# Sound of Commercials Louder



## jboyer (Dec 17, 2008)

We signed up for Turbo HD a while back when we purchase dour HD TV. On some of the HD channels, it seems like the sound of the commercials is louder than the sound when watching the programming from the channel. Has anyone else experience this and if so what is going on?


----------



## Lostinspace (Oct 25, 2007)

It has been observed and commented on many times before on this forum that there are differences in audio levels between SD and HD programming, probably due to the number of separate audio channels encoded in stereo vs. DD 5.1. On my Onkyo AV receiver connected via optical to the 722 I see the audio mode changes when those loud commercials start. The loudest offenders seem to be certain SD commercials inserted into HD programming, which it appears Dish inserts (you can actually see a split second of the underlying commercial when those begin, then the audio changes mode and the inserted commercial is displayed). The ** Pure Sleep commercial on CNNHD is by far the loudest. Other SD commercials on the same channel display they are in DD audio mode, so those must be coming from the programming provider with the audio mode converted.

I'm sure the engineers at Dish could modify the volume levels on those commercials when inserted into the channels if they wished to do so, though that would require separate coding for inserting to SD and HD channels. Even better, they could engineer an "auto-mute" setting to kick in for every commercial! I can dream (while jumping for the mute button).


----------



## jkane (Oct 12, 2007)

That has been happening for years on all methods of delivery. Local OTA, SD,HD, Cable, Satellite, ... you name it. HD is not special.  Some audio receivers have a balance feature where they recognize sudden volume increases, and attenuate them. I have had a couple, but they are not perfect. Most times they don't know when the commercials are over, and then the volume stays too low.


----------



## BattleZone (Nov 13, 2007)

Hundreds of articles on this problem:

http://www.google.com/search?hl=en&q=loud+commercials&aq=f&oq=


----------



## HDlover (Jul 28, 2006)

You watch commercials? :eek2:


----------



## peaked (Dec 21, 2008)

For years, I assumed that commercials were louder so people would hear them when they left the room. Not nececelery. I worked in radio for a few years,before automation and syndication,and I found out part of the problem.

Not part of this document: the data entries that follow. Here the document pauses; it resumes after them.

(* ===== verification/PerSystem.v ===== *)
(** * The peripherals server and its clients

    What the requests of the other processes do to the motors, and what the keys,
    the battery and the sensors become in the scheduler and the app. *)

From S2P Require Import Prelude Float Json JsonText DpMessage Mldb DbBase DbNetwork DbPeripheral DbServer DeviceStates DataModel World SensorData DbData System Behaviour SettingsPath.
From S2P Require Import MldbRef DbTheorems TimeUtil Smartp SmartpEvents Rpc.
From S2P Require Import Pid Motors Wheels Keys Sensors PerServer WheelDrive PerReach.
From Stdlib Require Import SpecFloat QArith_base.
#[local] Open Scope Z_scope.

Section system.
Context {R : RealFormat} {D : DistanceSensors} {Out : Outside}.
Implicit Types p : PerServer.
Abbreviation PS := (ST PerServer).

(** A message of another process as it arrives; the answer to a request is kept. *)
Definition arrive (e : event) : PS (option json) :=
  match e with
  | EvDp method req => PerServer_OnDpMessage method (bool_decide (method = "DP_PERIPHERALS_REQUEST")) (true, req)
  | _ => mret None
  end.
Definition with_motors (f : Motors → Motors) p : PerServer :=
  mkPer (f (motors p)) (wheels p) (gpio p) (ir p) (adc p) (imu p) (abnormal p) (per_sent p).

Lemma run_lift_bind {S A B} (r : res A) (a : A) (k : A → ST S B) s : r = Ok a → (lift r ≫= k) s = k a s.
Proof. intros ->. done. Qed.
(** ** Dispatch *)
Lemma answer_moves (node : string → json → PS Z) nodes ty j ret p p' : node ty j p = Ok (-1, p') → first_answer (node :: nodes) ty j ret p = first_answer nodes ty j (-1) p'.
Proof. intros H. cbn [first_answer]. by rewrite run_bind, H. Qed.
Lemma answer_pass (node : string → json → PS Z) nodes ty j ret p : node ty j p = Ok (-1, p) → first_answer (node :: nodes) ty j ret p = first_answer nodes ty j (-1) p.
Proof. apply answer_moves. Qed.
Lemma answer_found (node : string → json → PS Z) nodes ty j ret p r p' : node ty j p = Ok (r, p') → r ≠ -1 → first_answer (node :: nodes) ty j ret p = Ok (r, p').
Proof. intros H Hr. cbn [first_answer]. rewrite run_bind, H. by rewrite (proj2 (Z.eqb_neq _ _) Hr). Qed.
Lemma unhandled {S} (table : list (string * (json → ST S Z))) ty j s : table_handler table ty = None → module_dispatch table ty j s = Ok (-1, s).
Proof. intros H. unfold module_dispatch. by rewrite H. Qed.
Lemma handled {S} (table : list (string * (json → ST S Z))) ty body h s : table_handler table ty = Some h → body ≠ [] →
  module_dispatch table ty (request ty body) s = h (JObj body) s.
Proof. intros H Hb. unfold module_dispatch. rewrite H, run_bind, (run_lift _ (JObj body)); [done|]. by destruct body. Qed.
Lemma gpio_pass ty j p : table_handler gpio_table ty = None → on_gpio (Gpio_OnDpMessage ty j) p = Ok (-1, p).
Proof. intros H. unfold on_gpio, Gpio_OnDpMessage. rewrite unhandled by done. by destruct p. Qed.
Lemma motor_pass ty j p : table_handler motor_table ty = None → on_motors (Motor_OnDpMessage ty j) p = Ok (-1, p).
Proof. intros H. unfold on_motors, Motor_OnDpMessage. rewrite unhandled by done. by destruct p. Qed.
Lemma wheel_pass ty j p : table_handler wheel_table ty = None → on_wheels (Wheel_OnDpMessage ty j) p = Ok (-1, p).
Proof. intros H. unfold on_wheels, Wheel_OnDpMessage. rewrite unhandled by done. by destruct p. Qed.
Lemma served ty body r p p' : first_answer per_nodes ty (request ty body) (-1) p = Ok (r, p') →
  arrive (EvDp "DP_PERIPHERALS_REQUEST" (request ty body)) p = Ok (Some (per_reply ty r), p').
Proof.
  intros H. unfold arrive, PerServer_OnDpMessage. change (bool_decide ("DP_PERIPHERALS_REQUEST" = "DP_SCHEDULE_BROADCAST") || _) with true.
  cbn [fst snd]. rewrite run_bind, (run_lift _ (JStr ty)) by apply jkey_cons. cbn beta iota. cbn [asString]. by rewrite run_bind, H.
Qed.
Lemma motor_request ty h body p m : table_handler motor_table ty = Some h → h (JObj body) (motors p) = Ok (0, m) → body ≠ [] →
  arrive (EvDp "DP_PERIPHERALS_REQUEST" (request ty body)) p = Ok (Some (per_reply ty 0), with_motors (λ _, m) p).
Proof.
  intros Hf Hh Hb. apply served. unfold per_nodes. rewrite answer_pass.
  - eapply answer_found; [|done]. unfold on_motors, Motor_OnDpMessage. by rewrite (handled _ _ _ h), Hh.
  - apply gpio_pass. unfold motor_table in Hf. cbn [table_handler] in Hf. repeat (case_bool_decide; [subst; done|]). done.
Qed.

(** ** The brushes *)
Definition guarded (m : Motors) : Prop :=
  M_status (Motorfan m) ≠ 1 ∧ M_status (Motormid m) ≠ 1 ∧ M_status (MotorsideA m) ≠ 1 ∧ M_status (MotorsideB m) ≠ 1 ∧ M_status (MotorMop m) ≠ 1.
Lemma level_found k level : in_s 32 level → JV_TO_INT (JObj [(k, JInt level)]) k 0 = Ok level.
Proof. intros H. by apply JV_TO_INT_int. Qed.
Lemma mid_level_run level m : in_s 32 level → 0 < level →
  Set_Mid_Lev (JObj [("level", JInt level)]) m = Ok (0, with_mid (set_workstate (u8 level)) m).
Proof.
  intros Hl Hp. unfold Set_Mid_Lev. rewrite run_bind, (run_lift _ level) by by apply level_found. cbn beta iota.
  rewrite (proj2 (Z.eqb_neq _ 0)) by lia. by rewrite run_bind, run_when_true by by apply Z.ltb_lt.
Qed.
(** What a run of the timer does with a brush in a working state *)
Definition brush_effect (array : list Z) (state : Z) : res (list Z) :=
  if state =? 0 then Ok []
  else match array !! Z.to_nat (state - 1) with Some speed => Ok [speed * 66667 / 16] | None => Ub UB_OutOfBounds end.
Lemma brush_duty_run array state : 0 < state → Forall (λ s, 0 ≤ s < 16) array →
  brush_duty array state = match array !! Z.to_nat (state - 1) with Some speed => Ok (speed * 66667 / 16) | None => Ub UB_OutOfBounds end.
Proof.
  intros Hs Ha. unfold brush_duty, level_entry. rewrite (proj2 (Z.leb_gt _ 0)) by lia. destruct (array !! _) as [s|] eqn:Hl; [|done].
  apply (Forall_lookup_1 _ _ _ _ Ha) in Hl. cbn [mbind res_bind]. rewrite (proj2 (Z.leb_gt 66667 _)); [done|].
  Z.to_euclidean_division_equations; lia.
Qed.
Lemma speeds_small : Forall (λ s, 0 ≤ s < 16) midspeed ∧ Forall (λ s, 0 ≤ s < 16) side_speed.
Proof. split; repeat first [by apply Forall_nil|apply Forall_cons; split; [lia|]]. Qed.
Lemma mid_run m state : workstate (Motormid m) = state → 0 ≤ state → M_status (Motormid m) ≠ 1 →
  match brush_effect midspeed state with
  | Ok duties => ∃ m', Mid_Motor_Run m = Ok (tt, m') ∧ MotorsideA m' = MotorsideA m ∧ MotorsideB m' = MotorsideB m ∧
                   motor_io m' = motor_io m ++ (ioctl_ptr mid_fd PWM_MID_SET_DUTY <$> duties)
  | Ub u => Mid_Motor_Run m = Ub u
  end.
Proof.
  intros Hw Hp Hst. unfold brush_effect, Mid_Motor_Run. rewrite run_bind, run_get. cbn beta iota. rewrite Hw.
  destruct (state =? 0) eqn:H0; [exists m; split_and!; [reflexivity|done..|by rewrite app_nil_r]|]. apply Z.eqb_neq in H0.
  rewrite run_when_true by done. rewrite (proj2 (Z.eqb_neq _ _) Hst). rewrite run_bind. unfold lift. rewrite brush_duty_run by (lia || apply speeds_small).
  destruct (midspeed !! _) as [s|]; [|done]. eexists. split; [reflexivity|done].
Qed.
(** Any level another process can ask the middle brush for is accepted, but only
    levels whose last byte is at most three are carried out: the last byte 0 lets the
    brush go on as it was without control, and with any other the next run of the
    timer reads behind the table of speeds. *)
Theorem brush_levels level p : in_s 32 level → 0 < level → guarded (motors p) → ∃ p',
  arrive (EvDp "DP_PERIPHERALS_REQUEST" (request "set_mid_level" [("level", JInt level)])) p = Ok (Some (per_reply "set_mid_level" 0), p') ∧
  match brush_effect midspeed (level mod 256) with
  | Ok duties => ∃ m', Mid_Motor_Run (motors p') = Ok (tt, m') ∧ motor_io m' = motor_io (motors p) ++ (ioctl_ptr mid_fd PWM_MID_SET_DUTY <$> duties)
  | Ub u => Mid_Motor_Run (motors p') = Ub u
  end.
Proof.
  intros Hl Hp (_ & Hmid & _). eexists. split; [by apply (motor_request "set_mid_level" Set_Mid_Lev); [done|apply mid_level_run|]|].
  pose proof (mid_run (with_mid (set_workstate (u8 level)) (motors p)) (level mod 256)) as H. cbn [motors with_motors].
  destruct (brush_effect _ _) as [duties|u]; [|by apply H; [..|apply Z.mod_pos_bound|]].
  destruct H as (m' & Hr & _ & _ & Hio); [done|by apply Z.mod_pos_bound|done|]. by exists m'.
Qed.

(** ** Cleaning types *)
Lemma side_level_run level m : in_s 32 level → 0 < level →
  Set_Side_Lev (JObj [("level", JInt level)]) m = Ok (0, with_side (set_workstate (u8 level)) (set_workstate (u8 level)) m).
Proof.
  intros Hl Hp. unfold Set_Side_Lev. rewrite run_bind, (run_lift _ level) by by apply level_found. cbn beta iota.
  rewrite (proj2 (Z.eqb_neq _ 0)) by lia. by rewrite run_bind, run_when_true by by apply Z.ltb_lt.
Qed.
Definition arrive_all (es : list event) : PS unit := iterM (λ e, _ ← arrive e; mret tt) es.
Lemma arrive_next e es p r p' : arrive e p = Ok (r, p') → arrive_all (e :: es) p = arrive_all es p'.
Proof. intros H. unfold arrive_all. cbn [iterM]. by rewrite run_bind, run_bind, H. Qed.
Lemma motor_level ty h key z es p m : table_handler motor_table ty = Some h → h (JObj [(key, JInt z)]) (motors p) = Ok (0, m) →
  arrive_all (level_event ty key z :: es) p = arrive_all es (with_motors (λ _, m) p).
Proof. intros Hf Hh. eapply arrive_next. by eapply motor_request. Qed.
(** What a cleaning type does: at once, and whenever the timer runs *)
Definition cleaning_io (m : Z) : list io * list io :=
  let brushes := [ioctl_ptr mid_fd PWM_MID_SET_DUTY 37500; ioctl_ptr side_fd PWM_SIDE_SET_DUTY 25000] in
  let mop_down := [ioctl mop_fd MOP_CTL_ENABLE 0; MOP_DOWN; ioctl_ptr mop_fd MOP_CTL_SET_DUTY 42000] in
  match m with
  | 1 => ([MOP_UP; ioctl_ptr mop_fd MOP_CTL_SET_DUTY 30000], brushes)
  | 2 => (ioctl_ptr mid_fd FAN_CTL_SET_DUTY 0 :: mop_down ++ [ioctl_ptr side_fd PWM_SIDE_SET_DUTY 0], [])
  | 3 => (mop_down, brushes)
  | _ => ([], [])
  end.
(** The pump in a run of the timer: while the mop is down, on in the 15th run and off
    in the 20th, when the count starts again. *)
Definition pump_io (m cnt : Z) : list io :=
  if m =? 1 then [] else if cnt + 1 =? 15 then [PUMP_ON] else if 20 <=? cnt + 1 then [PUMP_OFF] else [].
(** X21: [annotated_frame] raises exactly when no frame is stored, and
    then [AttributeError]; with a frame and pupils not located it
    returns that frame with nothing drawn. *)
Theorem annotated_frame_faults self :
  (forall e, annotated_frame line self = Raise e <->
             e = AttributeError /\ frame self = None) /\
  (forall f, frame self = Some f -> pupils_located self = false ->
             annotated_frame line self = Ok f).
Proof.
  split.
  - intros e. unfold annotated_frame.
    destruct (frame self) as [f|]; simpl.
    + split; [|intros [_ H]; discriminate H].
      destruct (pupils_located self) eqn:Hloc; [|discriminate].
      destruct (pupils_located_inv self Hloc)
        as (el & lx & ly & er & rx & ry & Hl & Hr).
      unfold pupil_left_coords, pupil_right_coords. rewrite Hloc.
      rewrite (located_pupil_coords _ _ _ _ Hl).
      rewrite (located_pupil_coords _ _ _ _ Hr).
      discriminate.
    + split; [intros [= <-]; split; reflexivity|intros [-> _]; reflexivity].
  - intros f Hf Hloc. unfold annotated_frame. rewrite Hf, Hloc. reflexivity.
Qed.

(** X22: with a frame and pupils located, [annotated_frame] draws two
    crosses of half-width 5, the first centred on the point that
    [pupil_left_coords] returns and the second on that of
    [pupil_right_coords], in this order: horizontal then vertical
    stroke. *)
Theorem annotated_frame_crosses self (f : Frame) (xl yl xr yr : Z) :
  frame self = Some f ->
  pupil_left_coords self = Ok (Some (xl, yl)) ->
  pupil_right_coords self = Ok (Some (xr, yr)) ->
  annotated_frame line self
  = Ok (line (line (line (line f (xl - 5, yl) (xl + 5, yl) (0, 255, 0))
                         (xl, yl - 5) (xl, yl + 5) (0, 255, 0))
                   (xr - 5, yr) (xr + 5, yr) (0, 255, 0))
             (xr, yr - 5) (xr, yr + 5) (0, 255, 0)).
Proof.
  intros Hf Hl Hr. unfold annotated_frame. rewrite Hf. simpl.
  destruct (pupils_located self) eqn:Hloc.
  - rewrite Hl, Hr. reflexivity.
  - unfold pupil_left_coords in Hl. rewrite Hloc in Hl. discriminate Hl.
Qed.

End AnnotationProperties.

(** ** The further properties at concrete states *)

Module MoreExamples.

Import Samples Faulty.

Lemma predicates_absent_example :
  get_bl one_pupil = Ok None /\ get_br one_pupil = Ok None /\
  is_right one_pupil = Ok None /\ is_left one_pupil = Ok None /\
  is_center one_pupil = Ok None /\
  is_up one_pupil = Ok None /\ is_bottom one_pupil = Ok None /\
  is_blinking one_pupil = Ok None /\
  is_winking_right one_pupil = Ok None /\
  is_winking_left one_pupil = Ok None.
Proof. exact (predicates_absent one_pupil eq_refl). Defined.

Lemma horizontal_zones_partition_example :
  exists r l c : bool,
    is_right gaze_at_right_threshold = Ok (Some r) /\
    is_left gaze_at_right_threshold = Ok (Some l) /\
    is_center gaze_at_right_threshold = Ok (Some c) /\
    ((r = true /\ l = false /\ c = false) \/
     (r = false /\ l = true /\ c = false) \/
     (r = false /\ l = false /\ c = true)).
Proof.
  exact (horizontal_zones_partition gaze_at_right_threshold (60 # 200)
           eq_refl eq_refl).
Defined.

Lemma vertical_zones_disjoint_example :
  exists u b : bool,
    is_up gaze_08_09 = Ok (Some u) /\
    is_bottom gaze_08_09 = Ok (Some b) /\
    ~ (u = true /\ b = true).
Proof.
  exact (vertical_zones_disjoint gaze_08_09 (180 # 200) eq_refl eq_refl).
Defined.

(** [eye_right] shut (4.4), [eye_left] open (4): a left wink. *)
Lemma left_wink_example :
  true_gaze_blinking (looking 12 7 15 12 4 4.4) = Ok 1.
Proof.
  apply (left_wink_iff (looking 12 7 15 12 4 4.4)
           (eye 12 7 15 12 4) (eye 12 7 15 12 4.4) eq_refl eq_refl eq_refl).
  - intros [H _]. vm_compute in H. discriminate H.
  - split; vm_compute; [reflexivity|discriminate].
Defined.

(** Both eyes half shut (4.6 and 4.5): above the right-wink threshold,
    yet no wink. *)
Lemma no_wink_when_symmetric_example :
  true_gaze_blinking (looking 12 7 15 12 4.6 4.5) = Ok 0 \/
  true_gaze_blinking (looking 12 7 15 12 4.6 4.5) = Ok 3.
Proof.
  apply (no_wink_when_symmetric (looking 12 7 15 12 4.6 4.5) 4.5 4.6);
    reflexivity.
Defined.

Lemma true_gaze_direction_range_example :
  -1 <= 2 <= 8 /\ (2 = -1 <-> pupils_located gaze_02_02 = false).
Proof. exact (true_gaze_direction_range gaze_02_02 2 eq_refl). Defined.

Lemma index_decomposition_example :
  exists n,
    true_gaze_direction gaze_08_09 = Ok n /\
    (is_left gaze_08_09 = Ok (Some true) <-> n mod 3 = 0) /\
    (is_center gaze_08_09 = Ok (Some true) <-> n mod 3 = 1) /\
    (is_right gaze_08_09 = Ok (Some true) <-> n mod 3 = 2) /\
    (is_up gaze_08_09 = Ok (Some true) <-> n / 3 = 0) /\
    (is_bottom gaze_08_09 = Ok (Some true) <-> n / 3 = 2).
Proof.
  exact (index_decomposition gaze_08_09 (160 # 200) (180 # 200)
           eq_refl eq_refl eq_refl).
Defined.

Lemma direction_symmetric_example :
  pupils_located (state (Some (eye 2 5 10 10 3)) (Some (eye 9 5 12 10 3)))
  = pupils_located (state (Some (eye 9 5 12 10 3)) (Some (eye 2 5 10 10 3)))
  /\
  true_gaze_direction
    (state (Some (eye 2 5 10 10 3)) (Some (eye 9 5 12 10 3)))
  = true_gaze_direction
      (state (Some (eye 9 5 12 10 3)) (Some (eye 2 5 10 10 3))).
Proof.
  exact (direction_symmetric
           (state (Some (eye 2 5 10 10 3)) (Some (eye 9 5 12 10 3)))
           (state (Some (eye 9 5 12 10 3)) (Some (eye 2 5 10 10 3)))
           eq_refl eq_refl).
Defined.

Lemma refresh_pair_or_nothing_example :
  (exists el er,
      eye_left (snd (refresh cvtColor face_detector predictor Eye_init
                             tracking [[5]])) = Some el /\
      eye_right (snd (refresh cvtColor face_detector predictor Eye_init
                              tracking [[5]])) = Some er) \/
  (eye_left (snd (refresh cvtColor face_detector predictor Eye_init
                          tracking [[5]])) = None /\
   eye_right (snd (refresh cvtColor face_detector predictor Eye_init
                           tracking [[5]])) = None).
Proof.
  exact (refresh_pair_or_nothing cvtColor face_detector predictor Eye_init
           tracking [[5]] eq_refl).
Defined.

(** Two faces: the eyes come from the first, and the second
    construction sees the calibration left by the first. *)
Lemma refresh_first_face_example :
  refresh cvtColor two_faces predictor Eye_init_by_side tracking [[5]]
  = (Ok tt,
     mkGaze (Some [[5]]) (Some (eye 10 2 15 12 3)) (Some (eye 11 3 15 12 3))
            4%nat).
Proof.
  exact (refresh_first_face cvtColor two_faces predictor Eye_init_by_side
           tracking [[5]] [[5]] 7%nat [8%nat] tt _ _ 3%nat 4%nat
           eq_refl eq_refl eq_refl eq_refl eq_refl).
Defined.

(** The eye of side 0 is built, the construction for side 1 raises
    [IndexError]: the call returns and both eye models are [None]. *)
Lemma refresh_absorbs_IndexError_example :
  fst (refresh cvtColor face_detector predictor
               (Eye_init_right_fails IndexError) tracking [[5]]) = Ok tt /\
  eye_left (snd (refresh cvtColor face_detector predictor
                         (Eye_init_right_fails IndexError) tracking [[5]]))
  = None /\
  eye_right (snd (refresh cvtColor face_detector predictor
                          (Eye_init_right_fails IndexError) tracking [[5]]))
  = None.
Proof.
  exact (proj2 (refresh_absorbs_IndexError cvtColor face_detector predictor
                  (Eye_init_right_fails IndexError) tracking [[5]] [[5]]
                  [0%nat] eq_refl eq_refl) eq_refl).
Defined.

Lemma refresh_fails_before_try_example :
  refresh cvtColor_fails face_detector predictor Eye_init tracking [[5]]
  = (Raise ExternalError,
     mkGaze (Some [[5]]) (eye_left tracking) (eye_right tracking) 2%nat) /\
  pupils_located
    (snd (refresh cvtColor_fails face_detector predictor Eye_init
                  tracking [[5]])) = true.
Proof.
  destruct (refresh_fails_before_try cvtColor_fails face_detector predictor
              Eye_init tracking [[5]] ExternalError (or_introl eq_refl))
    as (E & Hloc & _).
  split; [exact E|]. rewrite Hloc. reflexivity.
Defined.

Lemma refresh_partial_update_example :
  refresh cvtColor face_detector predictor
          (Eye_init_right_fails ExternalError) tracking [[5]]
  = (Raise ExternalError,
     mkGaze (Some [[5]]) (Some (eye 9 4 15 12 3)) (eye_right tracking)
            4%nat).
Proof.
  refine (refresh_partial_update cvtColor face_detector predictor
            (Eye_init_right_fails ExternalError) tracking [[5]] [[5]]
            0%nat [] tt _ 3%nat 4%nat ExternalError
            eq_refl eq_refl eq_refl eq_refl eq_refl _).
  discriminate.
Defined.

Lemma annotated_frame_faults_example :
  annotated_frame draw
    (with_canvas (Some (eye 12 7 15 10 3)) None) = Ok [].
Proof.
  exact (proj2 (annotated_frame_faults draw
                  (with_canvas (Some (eye 12 7 15 10 3)) None))
               [] eq_refl eq_refl).
Defined.

Lemma annotated_frame_crosses_example :
  annotated_frame draw
    (with_canvas (Some (eye 12 7 15 10 3)) (Some (eye 11 6 15 10 3)))
  = Ok [((107, 57), (117, 57)); ((112, 52), (112, 62));
        ((106, 56), (116, 56)); ((111, 51), (111, 61))].
Proof.
  exact (annotated_frame_crosses draw
           (with_canvas (Some (eye 12 7 15 10 3)) (Some (eye 11 6 15 10 3)))
           [] 112 57 111 56 eq_refl eq_refl eq_refl).
Defined.

Lemma status_agrees_with_predicates_example :
  is_blinking eyes_shut = Ok (Some true) /\
  true_gaze_blinking eyes_shut = Ok 3.
Proof.
  split; [reflexivity|].
  apply (status_agrees_with_predicates eyes_shut eq_refl). reflexivity.
Defined.

End MoreExamples.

When a commercial is cut and added to the programming, it is fresh and has a stronger playback sound than older spots or music recordings. That makes it come across louder on the recieving end. Don't tell me about digital recordings and equalizers-I've heard it go down live and watched the VU meters. At the same potentiometer settings,new recordings are much louder on playback. If one has patience and a good ear, you can sense the quality slipping,especially on spots that get aired constantly. Don't think someone is sitting in the studio cranking up the transmit power during commercial breaks-they are too lazy anyway.Besides,computers run most programming on TV and radio now.


----------



## James Long (Apr 17, 2003)

You might want to take a look at the processing. Normalizing the commercial so it is full volume throughout while the show is allowed to have a dynamic range. True, a commercial and a song played from the same PC card through the same pot are following the same output path ... but the input matters too!


----------



## hdaddikt (Jul 2, 2005)

I propose the 'mute' button be renamed "Billy Mays, here...!"


----------



## Freckles (Jun 13, 2005)

I've been frustrated/annoyed primarily with the Dish commercials. The other commercials on SciFi HD for instance are nearly the same volume level as the programming, but the DishNetwork commercials are screaming. We have to mute them to keep the dog from howling in pain... What's up with that? It's not even good advertising for Dish.


----------



## paulzzz (Dec 31, 2008)

I have posted in other forums that Sony now has "Sound Leveler" technology in many of their new Lcd's. I have two with this feature and it works great. It is particularly usefull in the tv in the bedroom. I paid extra for the Sony name once I discovered they had this feature. I hope more manufacturers embrace this technology and make this very big annoyance a mute issue. Sorry about the sad pun, but had to do it.


----------



## Jim5506 (Jun 7, 2004)

My 10 year old Philips Magnavox 25 inch CRT has smart sound that clips loud commercials.

Why did they leave this off newer receivers?

Probably difficulty integrating it with DD 5.1 which has wider dynamic range.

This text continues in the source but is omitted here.